Lemma del_space_dark_free x s :
  forallb (fun c => negb (c =? x)%N) dark = true ->
  ws_dark_free s = true -> ws_dark_free (del_space_before x s) = true.
Proof.
  intros Hx. induction s as [|c s IH]; [reflexivity|].
  cbn [ws_dark_free del_space_before]. intros H.
  apply andb_true_iff in H as [Hc Hs].
  case_if; [now apply IH|].
  cbn [ws_dark_free]. rewrite (IH Hs), andb_true_r.
  destruct (isspace c); [|reflexivity]. cbn [andb] in *.
  destruct (startswith (del_space_before x s) dark) eqn:E; [|reflexivity].
  apply del_space_prefix in E; [|exact Hx]. now rewrite E in Hc.
Qed.

Lemma normalize_dark_free s :
  ws_dark_free s = true -> ws_dark_free (normalize s) = true.
Proof.
  intros H. unfold normalize.
  repeat (apply del_space_dark_free; [reflexivity|]). exact H.
Qed.

Lemma ws_dark_free_spec s :
  ws_dark_free s = true <->
  forall pre c post, s = pre ++ c :: dark ++ post -> isspace c = false.
Proof.
  induction s as [|d s IH]; cbn [ws_dark_free].
  - split; [|reflexivity]. intros _ [|x pre] c post H; discriminate.
  - rewrite andb_true_iff, IH, negb_true_iff, andb_false_iff. split.
    + intros [Hd Hs] [|x pre] c post E;
        remember dark as dk eqn:Hdk in *; injection E as -> ->.
      * destruct Hd as [Hd|Hd]; [exact Hd|].
        now rewrite startswith_refl_app in Hd.
      * eapply Hs; reflexivity.
    + intros H. split.
      * destruct (isspace d) eqn:Hd; [right | now left].
        destruct (startswith s dark) eqn:E; [|reflexivity].
        apply startswith_spec in E as [t ->].
        rewrite (H [] d t eq_refl) in Hd. discriminate.
      * intros pre c post ->. now apply (H (d :: pre) c post).
Qed.

(** ** Lines: [split], [join], [strip] and the line loop *)

Lemma join_cons sep l ls :
  join sep (l :: ls)
  = l ++ match ls with [] => [] | _ :: _ => sep ++ join sep ls end.
Proof. destruct ls; [now rewrite app_nil_r | reflexivity]. Qed.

**What to produce:** Please reproduce the lines from the line with "ws_dark_free s = true -> ws_dark_free (del_space_before" to the line with "ws_dark_free s = true <->", both ends included, exactly as they appear above.

**Written solution:**
  ws_dark_free s = true -> ws_dark_free (del_space_before x s) = true.
Proof.
  intros Hx. induction s as [|c s IH]; [reflexivity|].
  cbn [ws_dark_free del_space_before]. intros H.
  apply andb_true_iff in H as [Hc Hs].
  case_if; [now apply IH|].
  cbn [ws_dark_free]. rewrite (IH Hs), andb_true_r.
  destruct (isspace c); [|reflexivity]. cbn [andb] in *.
  destruct (startswith (del_space_before x s) dark) eqn:E; [|reflexivity].
  apply del_space_prefix in E; [|exact Hx]. now rewrite E in Hc.
Qed.

Lemma normalize_dark_free s :
  ws_dark_free s = true -> ws_dark_free (normalize s) = true.
Proof.
  intros H. unfold normalize.
  repeat (apply del_space_dark_free; [reflexivity|]). exact H.
Qed.

Lemma ws_dark_free_spec s :
  ws_dark_free s = true <->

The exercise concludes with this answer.